[Exercise details] Somewhere below are a line with "if bad_direction c type then g" and a later line with "intros Hok Hc". Output exactly those lines and all lines between them.

┌─ Records supplied

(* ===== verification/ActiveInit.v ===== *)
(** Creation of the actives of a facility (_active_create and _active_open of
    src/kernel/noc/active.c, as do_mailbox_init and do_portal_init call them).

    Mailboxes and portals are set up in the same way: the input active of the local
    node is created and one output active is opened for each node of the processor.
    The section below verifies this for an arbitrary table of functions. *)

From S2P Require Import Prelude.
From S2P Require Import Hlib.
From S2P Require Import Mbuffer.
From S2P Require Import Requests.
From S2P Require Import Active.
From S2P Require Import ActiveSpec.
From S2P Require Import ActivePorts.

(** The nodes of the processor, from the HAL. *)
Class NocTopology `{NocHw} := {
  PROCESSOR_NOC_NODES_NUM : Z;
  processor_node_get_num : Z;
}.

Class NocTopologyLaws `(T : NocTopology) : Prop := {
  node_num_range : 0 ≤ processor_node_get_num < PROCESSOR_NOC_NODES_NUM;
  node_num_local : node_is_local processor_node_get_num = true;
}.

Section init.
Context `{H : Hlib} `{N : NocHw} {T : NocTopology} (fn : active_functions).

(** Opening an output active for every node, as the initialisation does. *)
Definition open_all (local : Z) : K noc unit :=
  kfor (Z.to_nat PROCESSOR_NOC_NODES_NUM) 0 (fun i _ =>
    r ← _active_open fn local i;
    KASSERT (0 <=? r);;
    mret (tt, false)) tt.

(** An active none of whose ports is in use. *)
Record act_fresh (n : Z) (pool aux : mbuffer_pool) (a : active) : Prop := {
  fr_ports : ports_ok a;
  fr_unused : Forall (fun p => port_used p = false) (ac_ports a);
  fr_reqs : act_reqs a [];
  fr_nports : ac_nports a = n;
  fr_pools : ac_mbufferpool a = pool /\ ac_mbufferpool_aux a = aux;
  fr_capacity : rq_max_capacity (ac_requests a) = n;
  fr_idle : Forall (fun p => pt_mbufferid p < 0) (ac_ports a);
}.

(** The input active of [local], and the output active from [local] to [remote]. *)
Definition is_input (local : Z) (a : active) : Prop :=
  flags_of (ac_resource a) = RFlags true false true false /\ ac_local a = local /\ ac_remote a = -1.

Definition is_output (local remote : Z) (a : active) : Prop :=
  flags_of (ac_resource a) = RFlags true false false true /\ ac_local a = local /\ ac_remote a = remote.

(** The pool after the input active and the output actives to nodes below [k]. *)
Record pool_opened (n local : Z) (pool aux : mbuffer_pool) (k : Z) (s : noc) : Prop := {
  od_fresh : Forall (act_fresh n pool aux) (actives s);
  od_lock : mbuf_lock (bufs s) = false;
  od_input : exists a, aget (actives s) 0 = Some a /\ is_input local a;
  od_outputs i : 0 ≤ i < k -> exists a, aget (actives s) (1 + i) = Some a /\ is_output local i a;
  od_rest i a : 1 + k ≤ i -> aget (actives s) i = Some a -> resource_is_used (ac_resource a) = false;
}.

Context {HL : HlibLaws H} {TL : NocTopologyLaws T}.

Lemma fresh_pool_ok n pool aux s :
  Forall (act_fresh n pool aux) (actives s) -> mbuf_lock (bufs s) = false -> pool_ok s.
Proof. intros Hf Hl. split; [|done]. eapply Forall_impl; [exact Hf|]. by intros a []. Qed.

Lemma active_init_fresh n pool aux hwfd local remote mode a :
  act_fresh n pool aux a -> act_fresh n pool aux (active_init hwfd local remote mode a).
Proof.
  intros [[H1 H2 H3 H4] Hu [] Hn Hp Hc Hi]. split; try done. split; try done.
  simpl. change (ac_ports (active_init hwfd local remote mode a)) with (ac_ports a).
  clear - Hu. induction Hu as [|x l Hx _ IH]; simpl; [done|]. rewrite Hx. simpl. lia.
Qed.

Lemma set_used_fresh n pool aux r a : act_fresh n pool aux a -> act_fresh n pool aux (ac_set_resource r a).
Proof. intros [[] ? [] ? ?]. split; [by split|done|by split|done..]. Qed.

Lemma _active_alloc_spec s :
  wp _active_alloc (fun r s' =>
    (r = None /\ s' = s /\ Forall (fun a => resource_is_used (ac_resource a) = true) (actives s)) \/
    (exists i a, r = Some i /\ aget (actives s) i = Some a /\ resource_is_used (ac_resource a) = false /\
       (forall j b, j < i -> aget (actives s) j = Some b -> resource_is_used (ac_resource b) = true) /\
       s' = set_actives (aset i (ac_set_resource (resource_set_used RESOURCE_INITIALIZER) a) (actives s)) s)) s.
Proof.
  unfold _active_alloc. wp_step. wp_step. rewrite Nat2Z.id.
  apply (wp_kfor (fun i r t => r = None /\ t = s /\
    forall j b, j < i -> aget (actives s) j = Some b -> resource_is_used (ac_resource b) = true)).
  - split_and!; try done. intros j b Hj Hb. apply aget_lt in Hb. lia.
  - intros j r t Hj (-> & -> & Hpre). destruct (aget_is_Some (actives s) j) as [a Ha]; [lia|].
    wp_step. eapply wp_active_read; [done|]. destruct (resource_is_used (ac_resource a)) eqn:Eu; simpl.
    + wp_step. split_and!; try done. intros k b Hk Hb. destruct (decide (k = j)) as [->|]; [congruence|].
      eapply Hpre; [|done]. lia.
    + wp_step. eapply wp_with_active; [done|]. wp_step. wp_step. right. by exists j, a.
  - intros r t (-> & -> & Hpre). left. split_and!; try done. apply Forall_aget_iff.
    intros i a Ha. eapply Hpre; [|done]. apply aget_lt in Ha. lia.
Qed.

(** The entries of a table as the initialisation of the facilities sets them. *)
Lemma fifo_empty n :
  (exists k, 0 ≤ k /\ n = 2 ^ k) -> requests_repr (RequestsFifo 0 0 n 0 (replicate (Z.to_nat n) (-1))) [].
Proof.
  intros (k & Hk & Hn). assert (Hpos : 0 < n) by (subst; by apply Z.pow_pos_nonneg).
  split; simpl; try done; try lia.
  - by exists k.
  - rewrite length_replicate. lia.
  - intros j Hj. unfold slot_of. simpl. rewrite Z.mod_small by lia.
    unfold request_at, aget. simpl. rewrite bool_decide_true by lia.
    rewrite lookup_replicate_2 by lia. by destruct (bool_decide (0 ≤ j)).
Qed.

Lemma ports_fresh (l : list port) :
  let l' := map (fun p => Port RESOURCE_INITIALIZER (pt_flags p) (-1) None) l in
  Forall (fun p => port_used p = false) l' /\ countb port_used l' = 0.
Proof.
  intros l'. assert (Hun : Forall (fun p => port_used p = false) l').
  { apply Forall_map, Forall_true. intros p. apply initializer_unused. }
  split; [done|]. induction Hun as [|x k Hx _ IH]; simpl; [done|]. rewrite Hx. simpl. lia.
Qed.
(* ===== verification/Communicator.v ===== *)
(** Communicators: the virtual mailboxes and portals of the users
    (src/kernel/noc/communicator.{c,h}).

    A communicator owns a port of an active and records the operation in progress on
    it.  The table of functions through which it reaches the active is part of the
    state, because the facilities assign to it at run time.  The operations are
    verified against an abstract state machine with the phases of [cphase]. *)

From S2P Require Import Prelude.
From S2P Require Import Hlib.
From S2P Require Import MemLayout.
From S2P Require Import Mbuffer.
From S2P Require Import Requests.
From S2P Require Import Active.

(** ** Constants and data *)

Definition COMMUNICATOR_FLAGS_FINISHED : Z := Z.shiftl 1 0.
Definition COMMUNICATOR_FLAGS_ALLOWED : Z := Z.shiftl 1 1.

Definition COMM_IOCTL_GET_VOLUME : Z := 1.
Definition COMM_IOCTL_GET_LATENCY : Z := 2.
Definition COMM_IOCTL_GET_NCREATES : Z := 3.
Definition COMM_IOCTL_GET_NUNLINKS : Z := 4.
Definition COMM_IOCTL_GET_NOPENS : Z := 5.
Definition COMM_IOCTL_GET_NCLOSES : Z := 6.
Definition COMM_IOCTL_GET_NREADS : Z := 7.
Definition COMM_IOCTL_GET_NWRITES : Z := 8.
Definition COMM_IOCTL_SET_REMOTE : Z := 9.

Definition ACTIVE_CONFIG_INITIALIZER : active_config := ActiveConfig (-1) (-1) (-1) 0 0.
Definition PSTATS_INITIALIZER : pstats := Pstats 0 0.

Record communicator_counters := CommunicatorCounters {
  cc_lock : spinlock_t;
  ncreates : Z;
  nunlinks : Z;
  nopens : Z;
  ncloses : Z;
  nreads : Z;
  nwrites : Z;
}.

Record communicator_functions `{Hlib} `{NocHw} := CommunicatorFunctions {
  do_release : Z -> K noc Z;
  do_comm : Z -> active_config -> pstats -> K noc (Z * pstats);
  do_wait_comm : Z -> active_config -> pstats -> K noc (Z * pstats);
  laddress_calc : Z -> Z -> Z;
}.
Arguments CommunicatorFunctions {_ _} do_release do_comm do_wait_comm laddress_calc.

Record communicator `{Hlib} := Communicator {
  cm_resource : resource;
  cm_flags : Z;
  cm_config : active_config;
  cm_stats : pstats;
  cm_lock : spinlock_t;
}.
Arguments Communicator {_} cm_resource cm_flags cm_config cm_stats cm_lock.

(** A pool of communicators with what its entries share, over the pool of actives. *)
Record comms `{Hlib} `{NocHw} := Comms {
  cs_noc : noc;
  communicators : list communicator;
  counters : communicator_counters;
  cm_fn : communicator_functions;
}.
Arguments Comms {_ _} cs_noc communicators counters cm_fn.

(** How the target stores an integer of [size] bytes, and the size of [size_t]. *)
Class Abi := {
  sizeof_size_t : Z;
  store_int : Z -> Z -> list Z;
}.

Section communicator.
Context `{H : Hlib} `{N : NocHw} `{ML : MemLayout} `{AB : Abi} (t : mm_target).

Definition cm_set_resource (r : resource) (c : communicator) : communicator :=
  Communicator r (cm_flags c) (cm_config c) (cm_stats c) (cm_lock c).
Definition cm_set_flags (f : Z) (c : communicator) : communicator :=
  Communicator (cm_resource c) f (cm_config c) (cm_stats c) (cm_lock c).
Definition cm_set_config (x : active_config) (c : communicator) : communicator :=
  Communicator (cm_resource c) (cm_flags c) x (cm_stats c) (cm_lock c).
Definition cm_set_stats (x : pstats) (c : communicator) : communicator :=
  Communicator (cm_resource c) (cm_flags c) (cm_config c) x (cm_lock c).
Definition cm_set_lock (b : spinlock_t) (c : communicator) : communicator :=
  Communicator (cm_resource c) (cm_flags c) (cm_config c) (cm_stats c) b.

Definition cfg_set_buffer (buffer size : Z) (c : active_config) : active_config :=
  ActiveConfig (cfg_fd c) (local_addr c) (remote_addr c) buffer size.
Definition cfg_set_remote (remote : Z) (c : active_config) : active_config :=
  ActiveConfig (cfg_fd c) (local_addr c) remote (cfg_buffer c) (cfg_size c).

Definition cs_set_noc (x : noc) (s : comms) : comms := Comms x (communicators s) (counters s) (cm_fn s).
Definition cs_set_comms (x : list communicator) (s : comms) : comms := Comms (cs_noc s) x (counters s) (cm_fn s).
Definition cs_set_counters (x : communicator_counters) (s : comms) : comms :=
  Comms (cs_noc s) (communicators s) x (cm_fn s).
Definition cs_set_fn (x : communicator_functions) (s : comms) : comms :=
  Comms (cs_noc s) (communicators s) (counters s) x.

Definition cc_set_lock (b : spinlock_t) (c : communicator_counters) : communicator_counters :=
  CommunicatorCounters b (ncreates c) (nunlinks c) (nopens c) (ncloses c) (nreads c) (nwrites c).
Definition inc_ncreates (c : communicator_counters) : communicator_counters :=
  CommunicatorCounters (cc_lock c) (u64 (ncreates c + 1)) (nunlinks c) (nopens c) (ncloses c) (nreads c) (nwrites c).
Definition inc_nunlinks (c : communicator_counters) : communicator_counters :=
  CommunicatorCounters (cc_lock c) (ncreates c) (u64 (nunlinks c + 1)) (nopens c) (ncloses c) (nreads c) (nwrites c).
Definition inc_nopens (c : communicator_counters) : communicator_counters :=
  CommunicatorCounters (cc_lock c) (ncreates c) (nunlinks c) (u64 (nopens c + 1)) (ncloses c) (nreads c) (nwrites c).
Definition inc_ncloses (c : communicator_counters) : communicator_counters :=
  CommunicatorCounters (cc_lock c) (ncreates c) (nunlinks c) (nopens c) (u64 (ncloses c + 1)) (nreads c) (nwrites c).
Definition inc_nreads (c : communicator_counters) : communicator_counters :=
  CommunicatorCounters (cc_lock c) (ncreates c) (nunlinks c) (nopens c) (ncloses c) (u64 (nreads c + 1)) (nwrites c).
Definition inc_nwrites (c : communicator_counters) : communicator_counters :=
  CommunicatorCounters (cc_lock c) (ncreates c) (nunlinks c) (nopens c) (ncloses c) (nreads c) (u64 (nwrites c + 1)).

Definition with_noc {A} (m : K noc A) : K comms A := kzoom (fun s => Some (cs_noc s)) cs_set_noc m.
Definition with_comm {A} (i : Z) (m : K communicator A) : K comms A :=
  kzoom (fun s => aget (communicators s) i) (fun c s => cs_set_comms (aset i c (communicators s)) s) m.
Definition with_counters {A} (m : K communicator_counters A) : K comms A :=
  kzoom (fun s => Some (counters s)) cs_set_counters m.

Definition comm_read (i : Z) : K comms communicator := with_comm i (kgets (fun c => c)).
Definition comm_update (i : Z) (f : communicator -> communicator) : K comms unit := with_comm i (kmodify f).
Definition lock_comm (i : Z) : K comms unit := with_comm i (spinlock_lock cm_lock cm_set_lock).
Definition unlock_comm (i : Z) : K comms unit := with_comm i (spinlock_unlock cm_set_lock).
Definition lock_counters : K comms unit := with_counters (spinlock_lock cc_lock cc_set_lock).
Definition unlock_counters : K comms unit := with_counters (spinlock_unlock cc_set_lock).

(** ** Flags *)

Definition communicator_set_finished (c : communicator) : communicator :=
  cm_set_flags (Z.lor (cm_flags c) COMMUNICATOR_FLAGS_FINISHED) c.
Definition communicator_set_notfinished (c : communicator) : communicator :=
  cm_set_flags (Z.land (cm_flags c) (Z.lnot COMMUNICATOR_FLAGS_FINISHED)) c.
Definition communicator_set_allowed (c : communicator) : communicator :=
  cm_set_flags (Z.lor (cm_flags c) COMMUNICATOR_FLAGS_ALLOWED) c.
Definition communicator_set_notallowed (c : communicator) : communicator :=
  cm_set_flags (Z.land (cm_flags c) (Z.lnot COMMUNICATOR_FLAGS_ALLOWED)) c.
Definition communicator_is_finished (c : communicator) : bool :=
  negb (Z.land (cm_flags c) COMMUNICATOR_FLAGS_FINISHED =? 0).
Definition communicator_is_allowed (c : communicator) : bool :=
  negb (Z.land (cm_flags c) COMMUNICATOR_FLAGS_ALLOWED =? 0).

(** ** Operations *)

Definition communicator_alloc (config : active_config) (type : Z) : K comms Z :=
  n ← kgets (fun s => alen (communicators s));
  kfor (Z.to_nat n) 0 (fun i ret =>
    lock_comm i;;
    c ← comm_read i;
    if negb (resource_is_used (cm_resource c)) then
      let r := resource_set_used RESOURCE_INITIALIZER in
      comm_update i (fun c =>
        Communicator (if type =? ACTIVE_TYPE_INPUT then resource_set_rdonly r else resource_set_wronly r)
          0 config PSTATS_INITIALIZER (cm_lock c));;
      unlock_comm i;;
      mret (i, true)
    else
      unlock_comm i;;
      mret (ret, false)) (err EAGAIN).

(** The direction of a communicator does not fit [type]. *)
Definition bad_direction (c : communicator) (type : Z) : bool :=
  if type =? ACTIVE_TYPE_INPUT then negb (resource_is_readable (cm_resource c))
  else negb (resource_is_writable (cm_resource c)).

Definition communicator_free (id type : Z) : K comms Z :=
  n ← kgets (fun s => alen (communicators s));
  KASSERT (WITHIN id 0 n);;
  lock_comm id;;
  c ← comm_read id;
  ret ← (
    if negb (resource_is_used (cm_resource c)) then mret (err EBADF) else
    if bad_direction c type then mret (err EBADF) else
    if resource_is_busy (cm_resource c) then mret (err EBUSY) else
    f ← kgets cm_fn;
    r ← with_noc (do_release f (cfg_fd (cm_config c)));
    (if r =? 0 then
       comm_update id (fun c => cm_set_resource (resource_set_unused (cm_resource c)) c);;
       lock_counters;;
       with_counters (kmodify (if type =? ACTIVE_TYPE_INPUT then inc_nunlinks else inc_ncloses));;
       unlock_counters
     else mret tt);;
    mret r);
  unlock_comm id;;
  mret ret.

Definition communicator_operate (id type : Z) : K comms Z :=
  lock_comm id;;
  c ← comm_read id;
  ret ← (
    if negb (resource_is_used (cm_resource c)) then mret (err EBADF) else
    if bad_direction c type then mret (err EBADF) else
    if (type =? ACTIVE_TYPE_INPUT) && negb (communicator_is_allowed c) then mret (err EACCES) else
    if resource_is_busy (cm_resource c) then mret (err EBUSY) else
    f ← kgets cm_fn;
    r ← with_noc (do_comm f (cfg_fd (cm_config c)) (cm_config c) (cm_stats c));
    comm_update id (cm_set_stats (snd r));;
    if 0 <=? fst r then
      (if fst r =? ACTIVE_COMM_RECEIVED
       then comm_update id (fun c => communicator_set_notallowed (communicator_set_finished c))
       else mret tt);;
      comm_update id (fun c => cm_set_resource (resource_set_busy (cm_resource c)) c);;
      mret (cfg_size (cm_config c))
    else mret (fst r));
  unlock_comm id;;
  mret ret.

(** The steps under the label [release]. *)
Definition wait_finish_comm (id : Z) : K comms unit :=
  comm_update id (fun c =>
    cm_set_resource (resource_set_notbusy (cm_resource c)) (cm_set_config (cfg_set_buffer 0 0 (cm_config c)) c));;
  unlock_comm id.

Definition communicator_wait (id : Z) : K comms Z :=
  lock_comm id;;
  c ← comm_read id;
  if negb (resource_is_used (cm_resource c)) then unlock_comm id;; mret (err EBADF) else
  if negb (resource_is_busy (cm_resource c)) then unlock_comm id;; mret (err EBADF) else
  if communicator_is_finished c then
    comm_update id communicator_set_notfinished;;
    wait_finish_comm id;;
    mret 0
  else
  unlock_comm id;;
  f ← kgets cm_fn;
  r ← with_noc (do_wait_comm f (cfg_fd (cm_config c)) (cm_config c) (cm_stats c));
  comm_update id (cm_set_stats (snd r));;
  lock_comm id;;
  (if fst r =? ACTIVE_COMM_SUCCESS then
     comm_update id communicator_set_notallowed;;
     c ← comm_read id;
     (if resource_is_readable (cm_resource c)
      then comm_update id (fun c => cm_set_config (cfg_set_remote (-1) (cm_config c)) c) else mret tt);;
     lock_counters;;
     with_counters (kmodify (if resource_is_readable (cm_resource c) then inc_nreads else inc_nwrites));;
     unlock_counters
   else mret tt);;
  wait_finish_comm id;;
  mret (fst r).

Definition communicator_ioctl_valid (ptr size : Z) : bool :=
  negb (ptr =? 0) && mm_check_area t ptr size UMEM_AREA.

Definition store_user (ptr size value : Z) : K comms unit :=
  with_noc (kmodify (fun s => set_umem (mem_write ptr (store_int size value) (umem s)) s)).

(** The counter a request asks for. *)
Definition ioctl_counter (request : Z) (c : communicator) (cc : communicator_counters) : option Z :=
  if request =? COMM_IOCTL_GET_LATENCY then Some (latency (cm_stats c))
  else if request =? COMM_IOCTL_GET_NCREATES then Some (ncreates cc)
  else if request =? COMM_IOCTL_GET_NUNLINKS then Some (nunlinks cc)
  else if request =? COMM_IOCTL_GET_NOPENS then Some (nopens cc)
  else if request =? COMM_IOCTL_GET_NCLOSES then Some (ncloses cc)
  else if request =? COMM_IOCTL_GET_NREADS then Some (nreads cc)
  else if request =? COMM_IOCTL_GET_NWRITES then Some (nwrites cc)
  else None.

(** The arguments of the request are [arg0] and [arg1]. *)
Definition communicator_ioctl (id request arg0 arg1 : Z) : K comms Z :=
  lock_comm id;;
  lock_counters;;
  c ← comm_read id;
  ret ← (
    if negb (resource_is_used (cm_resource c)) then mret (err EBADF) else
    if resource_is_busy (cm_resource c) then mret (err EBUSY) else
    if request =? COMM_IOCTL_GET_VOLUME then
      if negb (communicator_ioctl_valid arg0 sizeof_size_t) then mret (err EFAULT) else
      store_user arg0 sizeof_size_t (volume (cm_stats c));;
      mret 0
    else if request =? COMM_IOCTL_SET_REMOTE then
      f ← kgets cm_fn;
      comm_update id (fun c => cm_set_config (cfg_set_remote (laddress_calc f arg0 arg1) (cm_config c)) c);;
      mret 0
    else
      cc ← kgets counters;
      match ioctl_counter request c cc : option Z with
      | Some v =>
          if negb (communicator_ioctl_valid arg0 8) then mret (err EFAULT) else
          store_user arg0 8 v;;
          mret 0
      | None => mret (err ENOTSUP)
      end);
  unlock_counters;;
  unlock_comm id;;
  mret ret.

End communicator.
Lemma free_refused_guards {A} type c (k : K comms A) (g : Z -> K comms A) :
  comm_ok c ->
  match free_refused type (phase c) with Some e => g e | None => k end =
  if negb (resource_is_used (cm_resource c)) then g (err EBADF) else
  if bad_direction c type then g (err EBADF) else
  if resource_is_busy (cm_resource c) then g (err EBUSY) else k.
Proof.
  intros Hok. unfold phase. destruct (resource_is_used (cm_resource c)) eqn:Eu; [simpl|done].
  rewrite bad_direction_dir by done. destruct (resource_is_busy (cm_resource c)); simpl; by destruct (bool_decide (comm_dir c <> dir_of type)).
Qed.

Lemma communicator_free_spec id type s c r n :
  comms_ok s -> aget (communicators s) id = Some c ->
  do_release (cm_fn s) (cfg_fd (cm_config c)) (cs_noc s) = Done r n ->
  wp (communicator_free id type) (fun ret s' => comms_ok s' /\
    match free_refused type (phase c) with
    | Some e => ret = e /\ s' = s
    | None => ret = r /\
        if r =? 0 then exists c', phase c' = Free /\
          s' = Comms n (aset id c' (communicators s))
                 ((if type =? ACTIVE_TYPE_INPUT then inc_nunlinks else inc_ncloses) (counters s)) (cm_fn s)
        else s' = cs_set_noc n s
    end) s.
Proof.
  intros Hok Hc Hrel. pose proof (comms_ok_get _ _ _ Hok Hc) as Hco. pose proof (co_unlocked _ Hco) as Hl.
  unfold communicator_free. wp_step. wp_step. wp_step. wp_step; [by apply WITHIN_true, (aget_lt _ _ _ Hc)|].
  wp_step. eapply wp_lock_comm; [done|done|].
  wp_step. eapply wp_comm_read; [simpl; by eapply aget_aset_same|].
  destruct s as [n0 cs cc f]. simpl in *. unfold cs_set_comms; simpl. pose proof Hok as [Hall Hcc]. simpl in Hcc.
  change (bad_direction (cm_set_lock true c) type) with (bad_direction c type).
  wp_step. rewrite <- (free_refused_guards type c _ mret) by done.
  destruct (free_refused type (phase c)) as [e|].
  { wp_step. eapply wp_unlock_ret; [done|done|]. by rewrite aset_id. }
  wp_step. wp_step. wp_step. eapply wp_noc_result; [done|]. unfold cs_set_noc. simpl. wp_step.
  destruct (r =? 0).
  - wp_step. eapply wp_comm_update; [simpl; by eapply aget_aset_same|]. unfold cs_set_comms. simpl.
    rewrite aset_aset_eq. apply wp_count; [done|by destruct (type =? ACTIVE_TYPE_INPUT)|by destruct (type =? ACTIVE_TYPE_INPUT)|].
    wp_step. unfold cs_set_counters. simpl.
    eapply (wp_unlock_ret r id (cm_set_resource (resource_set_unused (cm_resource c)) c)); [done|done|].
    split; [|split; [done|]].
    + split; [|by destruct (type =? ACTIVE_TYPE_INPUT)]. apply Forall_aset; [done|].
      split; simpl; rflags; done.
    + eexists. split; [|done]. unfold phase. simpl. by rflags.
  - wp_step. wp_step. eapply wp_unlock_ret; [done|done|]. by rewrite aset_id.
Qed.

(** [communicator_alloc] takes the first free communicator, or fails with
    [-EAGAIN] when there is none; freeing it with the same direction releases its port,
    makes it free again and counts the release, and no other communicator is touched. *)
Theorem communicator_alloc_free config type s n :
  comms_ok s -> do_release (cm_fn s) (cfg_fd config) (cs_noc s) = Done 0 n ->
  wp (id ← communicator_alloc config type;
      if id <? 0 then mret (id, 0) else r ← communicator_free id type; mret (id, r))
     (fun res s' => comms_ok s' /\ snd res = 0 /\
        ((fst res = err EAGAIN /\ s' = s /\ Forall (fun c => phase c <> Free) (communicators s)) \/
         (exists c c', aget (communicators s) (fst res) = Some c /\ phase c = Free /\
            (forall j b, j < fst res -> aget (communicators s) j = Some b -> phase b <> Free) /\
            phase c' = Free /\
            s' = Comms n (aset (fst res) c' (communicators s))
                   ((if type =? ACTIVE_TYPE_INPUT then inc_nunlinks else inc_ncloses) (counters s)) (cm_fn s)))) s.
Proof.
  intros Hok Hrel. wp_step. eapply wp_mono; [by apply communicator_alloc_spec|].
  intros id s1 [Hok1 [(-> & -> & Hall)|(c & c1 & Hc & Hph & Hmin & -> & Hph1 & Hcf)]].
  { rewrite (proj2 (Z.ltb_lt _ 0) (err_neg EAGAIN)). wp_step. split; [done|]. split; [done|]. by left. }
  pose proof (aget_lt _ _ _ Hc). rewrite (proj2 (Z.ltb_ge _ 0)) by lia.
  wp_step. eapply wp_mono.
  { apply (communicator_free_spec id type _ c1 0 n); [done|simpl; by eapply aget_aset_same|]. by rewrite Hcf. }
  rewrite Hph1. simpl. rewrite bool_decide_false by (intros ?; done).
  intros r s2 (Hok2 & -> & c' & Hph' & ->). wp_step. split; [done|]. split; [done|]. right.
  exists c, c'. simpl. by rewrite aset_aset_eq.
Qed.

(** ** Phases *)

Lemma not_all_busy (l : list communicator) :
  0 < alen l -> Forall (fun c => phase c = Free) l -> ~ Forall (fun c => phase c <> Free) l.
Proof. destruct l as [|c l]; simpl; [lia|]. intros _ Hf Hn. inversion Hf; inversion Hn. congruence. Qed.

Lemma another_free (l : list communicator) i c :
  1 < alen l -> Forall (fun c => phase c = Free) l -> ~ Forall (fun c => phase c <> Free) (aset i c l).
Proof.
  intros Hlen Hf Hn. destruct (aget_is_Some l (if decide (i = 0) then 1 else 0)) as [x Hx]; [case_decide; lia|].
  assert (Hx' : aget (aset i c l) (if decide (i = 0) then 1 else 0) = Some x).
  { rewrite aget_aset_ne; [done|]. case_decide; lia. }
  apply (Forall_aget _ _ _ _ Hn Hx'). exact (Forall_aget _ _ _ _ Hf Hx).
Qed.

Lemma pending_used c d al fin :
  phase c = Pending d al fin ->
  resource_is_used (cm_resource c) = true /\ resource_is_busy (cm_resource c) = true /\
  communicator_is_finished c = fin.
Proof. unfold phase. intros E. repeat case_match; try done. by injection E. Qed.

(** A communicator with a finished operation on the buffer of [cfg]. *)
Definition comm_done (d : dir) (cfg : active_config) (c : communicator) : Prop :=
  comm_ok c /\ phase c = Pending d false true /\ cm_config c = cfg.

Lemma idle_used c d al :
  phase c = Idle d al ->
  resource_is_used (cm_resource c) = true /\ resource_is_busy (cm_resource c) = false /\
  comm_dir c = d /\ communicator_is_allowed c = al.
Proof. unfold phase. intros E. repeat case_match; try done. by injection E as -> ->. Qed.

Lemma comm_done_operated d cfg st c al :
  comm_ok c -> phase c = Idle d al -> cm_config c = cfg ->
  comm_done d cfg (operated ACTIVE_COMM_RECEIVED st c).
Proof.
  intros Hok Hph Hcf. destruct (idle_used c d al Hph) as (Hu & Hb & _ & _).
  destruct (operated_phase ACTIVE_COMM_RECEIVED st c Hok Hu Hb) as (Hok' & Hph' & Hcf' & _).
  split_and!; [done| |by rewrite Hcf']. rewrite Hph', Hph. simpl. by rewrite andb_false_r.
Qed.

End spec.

└─

[Answer to the exercise]
  if bad_direction c type then g (err EBADF) else
  if resource_is_busy (cm_resource c) then g (err EBUSY) else k.
Proof.
  intros Hok. unfold phase. destruct (resource_is_used (cm_resource c)) eqn:Eu; [simpl|done].
  rewrite bad_direction_dir by done. destruct (resource_is_busy (cm_resource c)); simpl; by destruct (bool_decide (comm_dir c <> dir_of type)).
Qed.

Lemma communicator_free_spec id type s c r n :
  comms_ok s -> aget (communicators s) id = Some c ->
  do_release (cm_fn s) (cfg_fd (cm_config c)) (cs_noc s) = Done r n ->
  wp (communicator_free id type) (fun ret s' => comms_ok s' /\
    match free_refused type (phase c) with
    | Some e => ret = e /\ s' = s
    | None => ret = r /\
        if r =? 0 then exists c', phase c' = Free /\
          s' = Comms n (aset id c' (communicators s))
                 ((if type =? ACTIVE_TYPE_INPUT then inc_nunlinks else inc_ncloses) (counters s)) (cm_fn s)
        else s' = cs_set_noc n s
    end) s.
Proof.
  intros Hok Hc Hrel. pose proof (comms_ok_get _ _ _ Hok Hc) as Hco. pose proof (co_unlocked _ Hco) as Hl.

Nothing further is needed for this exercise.